By the end of the forties the Industrial Groups had used their growing influence to take control of the state Labor Party organisation, which at the time was elected by a union-dominated conference. So the Groupers became the political Labor establishment, with Lovegrove taking the role of party secretary and Santamaria's Movement colleague Frank McManus taking the role of party president.
Yet the problem with having dedicated anti-communist leaders in charge of the state ALP would soon became evident, even to their wartime allies in the party's moderate wing. The Grouper/Movement majority on the party executive had marginalised the old guard of party professionals, such as state parliamentary leader and sometime premier John Cain, but most particularly former state secretaries Pat Kennelly and Arthur Calwell. These men were not Leftists, and had originally approved of the Groupers fighting Communists in the unions, but they otherwise believed in running the ALP in the style of a pragmatic urban machine, much like Tamanny Hall in the US Democratic Party.
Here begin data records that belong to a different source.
(** The awaited [Promise.any] of an event fulfils as soon as the relay list
    is not empty, whatever the relays answer. *)
Lemma published_nonempty (k : nat) (ev : Event.t) (rs : list string) :
  rs <> [] -> published k ev rs = true.
Proof.
  intros H. unfold published. rewrite Promise_any_resolved.
  destruct rs as [|r rs]; [contradiction|reflexivity].
Qed.



Lemma publish_calls_publishes (k : nat) (rs : list string)
    (evs : list Event.t) (i : nat) :
  only is_publish (publish_calls k rs evs i) =
    flat_map (fun ev => map (fun r => CPublish [r] ev) rs) evs.
Proof.
  revert k i. induction evs as [|ev evs IH]; intros k i; simpl;
    [reflexivity|].
  rewrite only_app, IH. f_equal. unfold step_calls.
  rewrite only_app.
  assert (Hm : only is_publish (map (fun r => CPublish [r] ev) rs) =
               map (fun r => CPublish [r] ev) rs).
  { clear. induction rs as [|r rs IHr]; simpl; [reflexivity|].
    now rewrite IHr. }
  rewrite Hm. destruct (Promise_any (map Promise_resolve (outcomes k ev rs))); simpl;
    apply app_nil_r.
Qed.


(** *** More on the handler: what every run does *)

(** The cloning loop returns what [sign_all] computes, also when a signature
    fails, and whatever happens it leaves the three inputs alone. *)
Lemma clone_from_value (pk : string) (sk : SecretKey) (total : nat)
    (evs : list Event.t) (i : nat) (s : State) :
  fst (clone_from pk sk total evs i s) = sign_all pk sk (reads s) evs /\
  same_inputs (ui s) (ui (snd (clone_from pk sk total evs i s))).
Proof.
  revert i s. induction evs as [|ev evs IH]; intros i s.
  - simpl. repeat split.
  - simpl. unfold bind at 1. unfold clone_one, bind, setStatus, modify_ui,
      now_seconds, call, lift. simpl.
    fold (template pk (reads s) ev).
    destruct (finalizeEvent (template pk (reads s) ev) sk) as [e|c].
    + simpl. repeat split.
    + match goal with
      | |- context [clone_from pk sk total evs (S i) ?s1] =>
          destruct (IH (S i) s1) as (Hv & Hi);
          destruct (clone_from pk sk total evs (S i) s1) as [[e|cs] s2]
      end; simpl in *; rewrite <- Hv; split; try reflexivity; exact Hi.
Qed.

Lemma clone_from_clock_bound (pk : string) (sk : SecretKey) (total : nat)
    (evs : list Event.t) (i : nat) (s : State) :
  length (only is_clock (trace (snd (clone_from pk sk total evs i s)))) <=
    length (only is_clock (trace s)) + length evs.
Proof.
  revert i s. induction evs as [|ev evs IH]; intros i s.
  - simpl. lia.
  - simpl. unfold bind at 1. unfold clone_one, bind, setStatus, modify_ui,
      now_seconds, call, lift. simpl.
    match goal with
    | |- context [finalizeEvent ?t sk] =>
        destruct (finalizeEvent t sk) as [e|c]
    end.
    + simpl. rewrite !only_app, !length_app. simpl. lia.
    + match goal with
      | |- context [clone_from pk sk total evs (S i) ?s1] =>
          specialize (IH (S i) s1);
          destruct (clone_from pk sk total evs (S i) s1) as [[e|cs] s2]
      end; simpl in *; rewrite !only_app, !length_app in IH; simpl in IH;
        lia.
Qed.

Section Quiet.

(** A sort of call that is not made before the publishing loop. *)
Variable p : Call -> bool.
Hypothesis p_decode : forall x, p (CDecode x) = false.
Hypothesis p_query : forall r f, p (CQuerySync r f) = false.
Hypothesis p_derive : forall k, p (CGetPublicKey k) = false.
Hypothesis p_clock : p CDateNow = false.
Hypothesis p_finalize : forall t k, p (CFinalizeEvent t k) = false.

Lemma only_snoc_quiet (t : list Call) (c : Call) :
  p c = false -> only p (t ++ [c]) = only p t.
Proof. intros H. rewrite only_app. simpl. rewrite H. apply app_nil_r. Qed.

Lemma clone_from_only (pk : string) (sk : SecretKey) (total : nat)
    (evs : list Event.t) (i : nat) (s : State) :
  only p (trace (snd (clone_from pk sk total evs i s))) = only p (trace s).
Proof.
  revert i s. induction evs as [|ev evs IH]; intros i s; [reflexivity|].
  simpl. unfold bind at 1. unfold clone_one, bind, setStatus, modify_ui,
    now_seconds, call, lift. simpl.
  match goal with
  | |- context [finalizeEvent ?t sk] =>
      destruct (finalizeEvent t sk) as [e|c]
  end.
  - simpl. now rewrite !only_snoc_quiet.
  - match goal with
    | |- context [clone_from pk sk total evs (S i) ?s1] =>
        specialize (IH (S i) s1);
        destruct (clone_from pk sk total evs (S i) s1) as [[e|cs] s2]
    end; simpl in *; rewrite IH; now rewrite !only_snoc_quiet.
Qed.

(** When the block that clones and publishes throws, it has made none of
    these calls; when the publishing loop makes none of them either, the
    block makes none of them at all. *)
Lemma clone_and_publish_only (u : UI) (fetched : list Event.t) (s : State) :
  ((forall e, fst (clone_and_publish u fetched s) = inl e ->
     only p (trace (snd (clone_and_publish u fetched s))) =
       only p (trace s)) /\
   ((forall r ev, p (CPublish r ev) = false) ->
    (forall ms, p (CSetTimeout ms) = false) ->
    (forall m e, p (CConsoleWarn m e) = false) ->
    only p (trace (snd (clone_and_publish u fetched s))) =
      only p (trace s))) /\
  same_inputs (ui s) (ui (snd (clone_and_publish u fetched s))).
Proof.
  unfold clone_and_publish.
  destruct (truthy (nsec u)); [|simpl; repeat split].
  destruct (startsWith (nsec u) "nsec1"); simpl; [|repeat split].
  unfold bind, call, lift, throw. simpl.
  destruct (nip19_decode (nsec u)) as [e|d]; simpl.
  { repeat split; intros; now rewrite only_snoc_quiet. }
  destruct d as [h|sk|n|a b|a b|a b]; simpl;
    try (repeat split; intros; now rewrite only_snoc_quiet).
  destruct (getPublicKey sk) as [e|pk]; simpl.
  { repeat split; intros; now rewrite !only_snoc_quiet. }
  unfold setStatus, modify_ui. simpl.
  match goal with
  | |- context [clone_from pk sk ?n fetched 0 ?s1] =>
      pose proof (clone_from_only pk sk n fetched 0 s1) as Ho;
      destruct (clone_from_value pk sk n fetched 0 s1) as (_ & Hi);
      destruct (clone_from pk sk n fetched 0 s1) as [[e|cs] s2]
  end; simpl in *.
  { rewrite Ho, !only_snoc_quiet by auto. repeat split; apply Hi. }
  rewrite publish_from_spec. simpl. unfold setEvents, modify_ui. simpl.
  destruct (publish_ui_rest (length cs) cs 0
              (with_status "Publishing events..." (ui s2))) as [st ->].
  simpl. split; [split|exact Hi].
  - discriminate.
  - intros Hp Ht Hw.
    rewrite only_app, (publish_calls_only p), app_nil_r, Ho by assumption.
    now rewrite !only_snoc_quiet.
Qed.

Lemma try_body_only (u : UI) (s : State) :
  ((forall e, fst (try_body u s) = inl e ->
     only p (trace (snd (try_body u s))) = only p (trace s)) /\
   ((forall r ev, p (CPublish r ev) = false) ->
    (forall ms, p (CSetTimeout ms) = false) ->
    (forall m e, p (CConsoleWarn m e) = false) ->
    only p (trace (snd (try_body u s))) = only p (trace s))) /\
  same_inputs (ui s) (ui (snd (try_body u s))).
Proof.
  unfold try_body.
  destruct (startsWith (npub u) "npub1"); simpl; [|repeat split].
  unfold bind, call, lift, throw, setStatus, modify_ui. simpl.
  destruct (nip19_decode (npub u)) as [e|d]; simpl.
  { repeat split; intros; now rewrite only_snoc_quiet. }
  destruct d as [h|sk|n|a b|a b|a b]; simpl;
    try (repeat split; intros; now rewrite only_snoc_quiet).
  destruct (pool_querySync (relays u) _) as [e|fetched]; simpl.
  { repeat split; intros; now rewrite !only_snoc_quiet. }
  destruct (Nat.eqb (length fetched) 0); simpl.
  { repeat split; intros; now rewrite !only_snoc_quiet. }
  match goal with
  | |- context [clone_and_publish u fetched ?s1] =>
      destruct (clone_and_publish_only u fetched s1) as ((T & A) & I);
      destruct (clone_and_publish u fetched s1) as [r s2]
  end.
  simpl in *. split; [split|exact I].
  - intros e He. rewrite (T e He). now rewrite !only_snoc_quiet.
  - intros Hp Ht Hw. rewrite (A Hp Ht Hw). now rewrite !only_snoc_quiet.
Qed.

End Quiet.

Ltac open_handler :=
  unfold final, handleCloneEvents, start, try_catch_finally, bind, get_ui,
    setIsLoading, setError, setIsModalOpen, modify_ui, call; simpl.

Lemma failed_run_events (u : UI) :
  error (ui (final u)) <> None -> events (ui (final u)) = events u.
Proof.
  open_handler.
  match goal with
  | |- context [try_body u ?s0] =>
      pose proof (try_body_frame u s0) as (F1 & _ & F3);
      destruct (try_body u s0) as [[e|[]] s1]
  end; simpl in *.
  - intros _. apply (F3 e eq_refl).
  - intros H. now elim H.
Qed.


(** X3.  A run that ends with an error message has published nothing: it made
    no [pool.publish] call, set no timer and logged no publish warning.  The
    events are published only once all of them are signed. *)
Theorem failed_run_publishes_nothing (u : UI) :
  error (ui (final u)) <> None ->
  only is_publish (trace (final u)) = [] /\
  only is_timeout (trace (final u)) = [] /\
  only is_warn (trace (final u)) = [].
Proof.
  open_handler.
  match goal with
  | |- context [try_body u ?s0] =>
      destruct (try_body_only is_publish
                  ltac:(reflexivity) ltac:(reflexivity) ltac:(reflexivity)
                  ltac:(reflexivity) ltac:(reflexivity) u s0)
        as ((Tp & _) & _);
      destruct (try_body_only is_timeout
                  ltac:(reflexivity) ltac:(reflexivity) ltac:(reflexivity)
                  ltac:(reflexivity) ltac:(reflexivity) u s0)
        as ((Tt & _) & _);
      destruct (try_body_only is_warn
                  ltac:(reflexivity) ltac:(reflexivity) ltac:(reflexivity)
                  ltac:(reflexivity) ltac:(reflexivity) u s0)
        as ((Tw & _) & _);
      pose proof (try_body_frame u s0) as (Fe & _ & _);
      destruct (try_body u s0) as [[e|[]] s1]
  end; simpl in *.
  - intros _. rewrite !only_app, (Tp e), (Tt e), (Tw e) by reflexivity.
    repeat split.
  - intros H. rewrite Fe in H. now elim H.
Qed.

(** X4.  A failure is logged exactly once, as the last call of the run, and
    the message shown is the message of the thrown error, or
    [Unknown error occurred] when what was thrown is not an [Error]; a run
    without an error message logged no error. *)
Theorem failure_is_logged_once (u : UI) :
  (error (ui (final u)) = None ->
   only is_error_log (trace (final u)) = []) /\
  (forall msg,
     error (ui (final u)) = Some msg ->
     exists t e,
       trace (final u) =
         t ++ [CConsoleError "Error fetching/cloning events:" e] /\
       only is_error_log t = [] /\
       msg = message_of e /\
       (forall v, e = JsValue v -> msg = "Unknown error occurred")).
Proof.
  open_handler.
  match goal with
  | |- context [try_body u ?s0] =>
      destruct (try_body_only is_error_log
                  ltac:(reflexivity) ltac:(reflexivity) ltac:(reflexivity)
                  ltac:(reflexivity) ltac:(reflexivity) u s0)
        as ((_ & A) & _);
      specialize (A ltac:(reflexivity) ltac:(reflexivity)
                    ltac:(reflexivity));
      pose proof (try_body_frame u s0) as (Fe & _ & _);
      destruct (try_body u s0) as [[e|[]] s1]
  end; simpl in *.
  - split; [discriminate|]. intros msg H. inversion H; subst msg.
    exists (trace s1), e. repeat split; [exact A|].
    intros v ->. reflexivity.
  - split; [intros _; exact A|]. intros msg H. rewrite Fe in H.
    discriminate.
Qed.

(** X5.  When [nip19.decode] throws on a source key that has the right
    prefix (a bad checksum, say), the run fails with the message of what was
    thrown, before any relay is queried; the shown events stay. *)
Theorem source_key_decode_throws (u : UI) (e : Thrown) :
  startsWith (npub u) "npub1" = true ->
  nip19_decode (npub u) = inl e ->
  error (ui (final u)) = Some (message_of e) /\
  events (ui (final u)) = events u /\
  status (ui (final u)) = status u /\
  trace (final u) =
    [CDecode (npub u); CConsoleError "Error fetching/cloning events:" e].
Proof.
  intros Hp Hd. run_handler. rewrite Hp. simpl. rewrite Hd. repeat split.
Qed.

(** X6.  When the query itself fails, the run fails with the message of the
    rejection: nothing is decoded for the destination key, nothing is signed
    or published, and the status stays at [Fetching events...]. *)
Theorem query_rejection_is_fatal (u : UI) (pubkeyHex : string) (e : Thrown) :
  startsWith (npub u) "npub1" = true ->
  nip19_decode (npub u) = inr (Dnpub pubkeyHex) ->
  pool_querySync (relays u) (notes_of pubkeyHex) = inl e ->
  error (ui (final u)) = Some (message_of e) /\
  events (ui (final u)) = events u /\
  status (ui (final u)) = "Fetching events..." /\
  trace (final u) =
    [CDecode (npub u); CQuerySync (relays u) (notes_of pubkeyHex);
     CConsoleError "Error fetching/cloning events:" e].
Proof.
  intros Hp Hd Hq. run_handler. rewrite Hp. simpl. rewrite Hd.
  unfold notes_of in Hq. rewrite Hq. repeat split.
Qed.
By the beginning of the fifties it was becoming obvious that the wartime surge in Communist activism was dying out, and that there would be neither a Communist takeover of the existing ALP-aligned union movement, nor would there emerge a standalone Marxist union movement as existed in many European democracies. It was at this point that Kennelly fell out with the Groupers/Movement, and decided to move towards creating an anti-anti-communist alliance compromised of other moderates and, most significantly, with those union Leftwingers who had always opposed attacks on CPA influence in their organisations.
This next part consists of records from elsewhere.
(** * Build steps of the UTM Packer plugin: a shallow embedding

    The development follows the Go sources of [builder/utm/common]:
    - [QemuConfig.Prepare]               (validation of [qemuargs]),
    - [StepConfigureQemuArgs]            (Run / Cleanup),
    - [StepDownloadGuestAdditions]       (Run / Cleanup),
    - [StepAttachISOs]                   (Run / Cleanup).

    A step is a Go method with a pointer receiver that reads and writes the
    [multistep.StateBag], talks to the [Driver] and to the [Ui], and leaves
    through [return multistep.ActionContinue], [return multistep.ActionHalt]
    or a run-time panic (a failed type assertion on a state value).  It is
    embedded as a function from the receiver and the world to a control-flow
    result, the receiver and the world.  Every effect is appended to a
    chronological trace, so that "which driver calls were made, in which
    order" is a statement about a list. *)

From Stdlib Require Import Ascii String NArith.
From stdpp Require Import gmap strings list pretty.

Open Scope string_scope.
Open Scope list_scope.

(** ** Go values *)

(** A Go [(T, error)] pair; an [error] is represented by its message. *)
Inductive result (A : Type) : Type :=
| Ok (a : A)
| Err (msg : string).
Arguments Ok {A} a.
Arguments Err {A} msg.

(** [multistep.StepAction] *)
Inductive StepAction : Type :=
| ActionContinue
| ActionHalt.

(** The values found in the state bag.  [VDriver] and [VUi] are the handles
    stored under ["driver"] and ["ui"]; what the objects behind them do is
    given by the environment ([Env]) and recorded in the trace. *)
Inductive Value : Type :=
| VString (s : string)
| VStrings (l : list string)
| VCommands (m : gmap string (list string))
| VError (msg : string)
| VBool (b : bool)
| VDriver
| VUi.

(** [commonsteps.StepDownload], with the fields the plugin sets. *)
Record StepDownload : Type := mkStepDownload {
  Checksum : string;
  Description : string;
  ResultKey : string;
  TargetPath : string;
  Url : list string;
  Extension : string
}.

(** [guestAdditionsUrlTemplate] *)
Record guestAdditionsUrlTemplate : Type := { TemplateVersion : string }.

(** [interpolate.Context]: the step only assigns its [Data] field; the other
    fields are whatever the configuration front end put there. *)
Record interpolate_Context : Type := mkContext {
  Data : option guestAdditionsUrlTemplate;
  UserVariables : list (string * string)
}.

(** ** Effects *)

Inductive Event : Type :=
| EOsa (cmd : list string) (r : result string)   (* driver.ExecuteOsaScript(cmd...) *)
| EVersion (r : result string)                   (* driver.Version() *)
| EGuestToolsIsoPath (r : result string)         (* driver.GuestToolsIsoPath() *)
| EPut (key : string) (v : Value)                (* state.Put(key, v) *)
| EUiSay (msg : string)
| EUiMessage (msg : string)
| EUiError (msg : string)
| ELog (msg : string)                            (* log.Println / log.Printf *)
| EDownload (d : StepDownload).                  (* (&StepDownload{..}).Run *)

Record World : Type := mkWorld {
  bag : gmap string Value;      (* multistep.StateBag *)
  trace : list Event            (* everything done so far, oldest first *)
}.

(** The [Driver] interface.  A driver answers from the outside world; its
    answer may depend on everything that happened before the call. *)
Record Driver : Type := {
  ExecuteOsaScript : list Event -> list string -> result string;
  Version : list Event -> result string;
  GuestToolsIsoPath : list Event -> result string
}.

(** What the steps use and these files do not define: the driver, the Go
    standard library's [path/filepath], the SDK's [interpolate.Render] and
    [StepDownload.Run], the package's own [GetControllerEnumCode] and
    guest-additions mode constants (declared elsewhere in the package), and
    the order in which a [range] over a Go map yields its entries. *)
Class Env : Type := {
  driver : Driver;
  filepath_IsAbs : string -> bool;
  filepath_Abs : string -> result string;
  filepath_EvalSymlinks : string -> result string;
  interpolate_Render : string -> interpolate_Context -> result string;
  StepDownload_Run : StepDownload -> World -> StepAction * World;
  GetControllerEnumCode : string -> result string;
  GuestAdditionsModeAttach : string;
  GuestAdditionsModeDisable : string;
  map_range : gmap string (list string) -> list (string * list string)
}.

(** ** Control flow of a method body *)

Inductive Flow (A : Type) : Type :=
| Next (a : A)                 (* fall through to the next statement *)
| Return (act : StepAction)    (* [return act] *)
| Panic.                       (* run-time panic *)
Arguments Next {A} a.
Arguments Return {A} act.
Arguments Panic {A}.

(** [T] is the type of the receiver. *)
Definition M (T A : Type) : Type := T -> World -> Flow A * T * World.

Definition ret {T A} (a : A) : M T A := fun s w => (Next a, s, w).

Definition bind {T A B} (m : M T A) (k : A -> M T B) : M T B :=
  fun s w =>
    match m s w with
    | (Next a, s', w') => k a s' w'
    | (Return act, s', w') => (Return act, s', w')
    | (Panic, s', w') => (Panic, s', w')
    end.

Declare Scope step_scope.
Delimit Scope step_scope with step.
Notation "x <- m ;; k" := (bind m (fun x => k))
  (at level 100, m at next level, right associativity) : step_scope.
Notation "m ;; k" := (bind m (fun _ => k))
  (at level 100, right associativity) : step_scope.
Open Scope step_scope.

Definition return_ {T A} (act : StepAction) : M T A :=
  fun s w => (Return act, s, w).

Definition panic {T A} : M T A := fun s w => (Panic, s, w).

Definition self {T} : M T T := fun s w => (Next s, s, w).

Definition set_self {T} (s' : T) : M T unit := fun _ w => (Next tt, s', w).

Definition emit {T} (e : Event) : M T unit :=
  fun s w => (Next tt, s, mkWorld (bag w) (trace w ++ [e])).

(** [for _, x := range l { body }] over a slice *)
Fixpoint for_each {T X} (l : list X) (body : X -> M T unit) : M T unit :=
  match l with
  | [] => ret tt
  | x :: l' => body x ;; for_each l' body
  end.

(** How a call of [Run] ends. *)
Inductive Outcome : Type :=
| Returned (act : StepAction)
| Panicked.

Definition exec {T} (m : M T StepAction) (s : T) (w : World)
  : Outcome * T * World :=
  match m s w with
  | (Next act, s', w') => (Returned act, s', w')
  | (Return act, s', w') => (Returned act, s', w')
  | (Panic, s', w') => (Panicked, s', w')
  end.

(** How a call of [Cleanup] (no result value) ends: [true] when it returns. *)
Definition exec_unit {T} (m : M T unit) (s : T) (w : World)
  : bool * T * World :=
  match m s w with
  | (Next _, s', w') => (true, s', w')
  | (Return _, s', w') => (true, s', w')
  | (Panic, s', w') => (false, s', w')
  end.

(** ** The state bag, the UI, the log and the driver *)

Section Primitives.
Context {T : Type}.

(** [state.Put(key, v)] *)
Definition state_Put (key : string) (v : Value) : M T unit :=
  fun s w => (Next tt, s, mkWorld (<[key := v]> (bag w)) (trace w ++ [EPut key v])).

(** [state.GetOk(key)] *)
Definition state_GetOk (key : string) : M T (option Value) :=
  fun s w => (Next (bag w !! key), s, w).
By the middle of the decade this push against the Groupers/Movement faction was gaining steam, with Trades Hall president Stout defecting to the broad alliance, leaving behind his onetime crusade against the Reds. Kennelly had earlier lost a bitter state parliamentary preselection battle to a Movement candidate, yet had rebounded to win a spot on the ALP's senate ticket. Now in Canberra he had a perch from which to create a new power base, and with federal party leader H.V. Evatt he had found a willing factional ally to help him defeat his opponents back home in Melbourne...
Now I'll address the popular misconceptions about how significant B.A. Santamaria was in the Australia-wide union movement and Labor Party, in as few words as possible:
In late 1954 Dr Evatt imagined his leadership was under seige from a national Rightwing factional alliance of some sort. He focussed his fear and anger on the Victorian Grouper/Movement establishment. Yet instead of criticising party officials Lovegrove and McManus, he took a more lateral approach--he went after the section of that establishment contained with the ostensibly non-partisan Catholic Action community.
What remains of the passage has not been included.